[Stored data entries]
Lemma ltps_In (D : nat) (v : Z) :
  In v (ltps trial_division D)
  <-> exists d, (1 <= d <= D)%nat /\ left_truncatable d v.
Proof.
  unfold ltps. rewrite in_flat_map. split.
  - intros (d & Hd & Hv). apply in_seq in Hd. apply level_spec in Hv.
    exists d. split; [lia | assumption].
  - intros (d & Hd & Hv). exists d. rewrite in_seq, level_spec.
    split; [lia | assumption].
Qed.

Lemma ltps_32_In (v : Z) :
  In v ltps_32
  <-> v < 2 ^ 32 /\ exists d, (1 <= d <= 10)%nat /\ left_truncatable d v.
Proof.
  unfold ltps_32. rewrite filter_In, ltps_In. unfold fits_u32.
  rewrite Z.ltb_lt. tauto.
Qed.

(** Every left-truncatable prime below [2 ^ 32] is in the list. *)
Lemma left_truncatable_32 (d : nat) (v : Z) :
  (1 <= d)%nat -> left_truncatable d v -> v < 2 ^ 32 -> In v ltps_32.
Proof.
  intros Hd Hv Hlt. apply ltps_32_In. split; [assumption |].
  exists d. split; [| assumption]. split; [assumption |].
  apply (left_truncatable_digits d 10 v Hv).
  change (10 ^ Z.of_nat 10) with 10000000000.
  change (2 ^ 32) with 4294967296 in Hlt. lia.
Qed.

Lemma left_truncatable_13 : left_truncatable 2 13.
Proof. apply level_spec. vm_compute. auto 20. Qed.

(** ** Trial division on machine integers *)

Lemma no_divisor63_refines (count : nat) :
  forall d n,
    0 < to_Z d ->
    (to_Z d + Z.of_nat count) * (to_Z d + Z.of_nat count) < wB ->
    no_divisor63 count d n = no_divisor count (to_Z d) (to_Z n).
Proof.
  induction count as [| count IH]; intros d n Hd Hb; [reflexivity |].
  cbn [no_divisor63 no_divisor].
  pose proof (to_Z_bounded d) as Hbd.
  rewrite int_ltb_to_Z, int_eqb_to_Z, mul_spec, mod_spec.
  rewrite (Z.mod_small (to_Z d * to_Z d)) by nia.
  change (to_Z 0) with 0.
  assert (Hd1 : to_Z (d + 1)%uint63 = to_Z d + 1).
  { rewrite add_spec. change (to_Z 1) with 1. apply Z.mod_small. nia. }
  rewrite IH; rewrite Hd1; [reflexivity | lia | nia].
Qed.

(** The number of divisors tried does not matter, once it is enough. *)
Lemma no_divisor_count (c1 c2 : nat) (d n : Z) :
  0 < d ->
  n < (d + Z.of_nat c1) * (d + Z.of_nat c1) ->
  n < (d + Z.of_nat c2) * (d + Z.of_nat c2) ->
  no_divisor c1 d n = no_divisor c2 d n.
Proof.
  intros Hd H1 H2. apply eq_true_iff_eq.
  now rewrite !no_divisor_spec.
Qed.

Lemma trial_division63_eq (count : nat) (n : Z) :
  Z.of_nat count = 1048576 ->
  trial_division63 count n = trial_division n.
Proof.
  intro Hc. unfold trial_division63.
  destruct (Z.leb_spec 0 n) as [H0 | H0]; [| reflexivity].
  destruct (Z.ltb_spec n (2 ^ 40)) as [Hn | Hn]; [| reflexivity].
  cbn [andb]. unfold trial_division.
  destruct (Z.ltb_spec 1 n) as [H1 | H1]; [| reflexivity].
  cbn [andb].
  change (2 ^ 40) with 1099511627776 in Hn.
  rewrite no_divisor63_refines.
  - rewrite to_Z_2, of_Z_spec.
    rewrite Z.mod_small by (change wB with 9223372036854775808; lia).
    apply no_divisor_count; rewrite ?Z2Nat.id; nia.
  - rewrite to_Z_2. lia.
  - rewrite to_Z_2, Hc. change wB with 9223372036854775808. lia.
Qed.

(** ** The primes a run counts *)

Section CollectFacts.

Variable isprime : Z -> res bool.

◆ WORK REQUIRED: Repeat all of the data shown above, exactly as it appears.

◆ YOUR RESPONSE:
Lemma ltps_In (D : nat) (v : Z) :
  In v (ltps trial_division D)
  <-> exists d, (1 <= d <= D)%nat /\ left_truncatable d v.
Proof.
  unfold ltps. rewrite in_flat_map. split.
  - intros (d & Hd & Hv). apply in_seq in Hd. apply level_spec in Hv.
    exists d. split; [lia | assumption].
  - intros (d & Hd & Hv). exists d. rewrite in_seq, level_spec.
    split; [lia | assumption].
Qed.

Lemma ltps_32_In (v : Z) :
  In v ltps_32
  <-> v < 2 ^ 32 /\ exists d, (1 <= d <= 10)%nat /\ left_truncatable d v.
Proof.
  unfold ltps_32. rewrite filter_In, ltps_In. unfold fits_u32.
  rewrite Z.ltb_lt. tauto.
Qed.

(** Every left-truncatable prime below [2 ^ 32] is in the list. *)
Lemma left_truncatable_32 (d : nat) (v : Z) :
  (1 <= d)%nat -> left_truncatable d v -> v < 2 ^ 32 -> In v ltps_32.
Proof.
  intros Hd Hv Hlt. apply ltps_32_In. split; [assumption |].
  exists d. split; [| assumption]. split; [assumption |].
  apply (left_truncatable_digits d 10 v Hv).
  change (10 ^ Z.of_nat 10) with 10000000000.
  change (2 ^ 32) with 4294967296 in Hlt. lia.
Qed.

Lemma left_truncatable_13 : left_truncatable 2 13.
Proof. apply level_spec. vm_compute. auto 20. Qed.

(** ** Trial division on machine integers *)

Lemma no_divisor63_refines (count : nat) :
  forall d n,
    0 < to_Z d ->
    (to_Z d + Z.of_nat count) * (to_Z d + Z.of_nat count) < wB ->
    no_divisor63 count d n = no_divisor count (to_Z d) (to_Z n).
Proof.
  induction count as [| count IH]; intros d n Hd Hb; [reflexivity |].
  cbn [no_divisor63 no_divisor].
  pose proof (to_Z_bounded d) as Hbd.
  rewrite int_ltb_to_Z, int_eqb_to_Z, mul_spec, mod_spec.
  rewrite (Z.mod_small (to_Z d * to_Z d)) by nia.
  change (to_Z 0) with 0.
  assert (Hd1 : to_Z (d + 1)%uint63 = to_Z d + 1).
  { rewrite add_spec. change (to_Z 1) with 1. apply Z.mod_small. nia. }
  rewrite IH; rewrite Hd1; [reflexivity | lia | nia].
Qed.

(** The number of divisors tried does not matter, once it is enough. *)
Lemma no_divisor_count (c1 c2 : nat) (d n : Z) :
  0 < d ->
  n < (d + Z.of_nat c1) * (d + Z.of_nat c1) ->
  n < (d + Z.of_nat c2) * (d + Z.of_nat c2) ->
  no_divisor c1 d n = no_divisor c2 d n.
Proof.
  intros Hd H1 H2. apply eq_true_iff_eq.
  now rewrite !no_divisor_spec.
Qed.

Lemma trial_division63_eq (count : nat) (n : Z) :
  Z.of_nat count = 1048576 ->
  trial_division63 count n = trial_division n.
Proof.
  intro Hc. unfold trial_division63.
  destruct (Z.leb_spec 0 n) as [H0 | H0]; [| reflexivity].
  destruct (Z.ltb_spec n (2 ^ 40)) as [Hn | Hn]; [| reflexivity].
  cbn [andb]. unfold trial_division.
  destruct (Z.ltb_spec 1 n) as [H1 | H1]; [| reflexivity].
  cbn [andb].
  change (2 ^ 40) with 1099511627776 in Hn.
  rewrite no_divisor63_refines.
  - rewrite to_Z_2, of_Z_spec.
    rewrite Z.mod_small by (change wB with 9223372036854775808; lia).
    apply no_divisor_count; rewrite ?Z2Nat.id; nia.
  - rewrite to_Z_2. lia.
  - rewrite to_Z_2, Hc. change wB with 9223372036854775808. lia.
Qed.

(** ** The primes a run counts *)

Section CollectFacts.

Variable isprime : Z -> res bool.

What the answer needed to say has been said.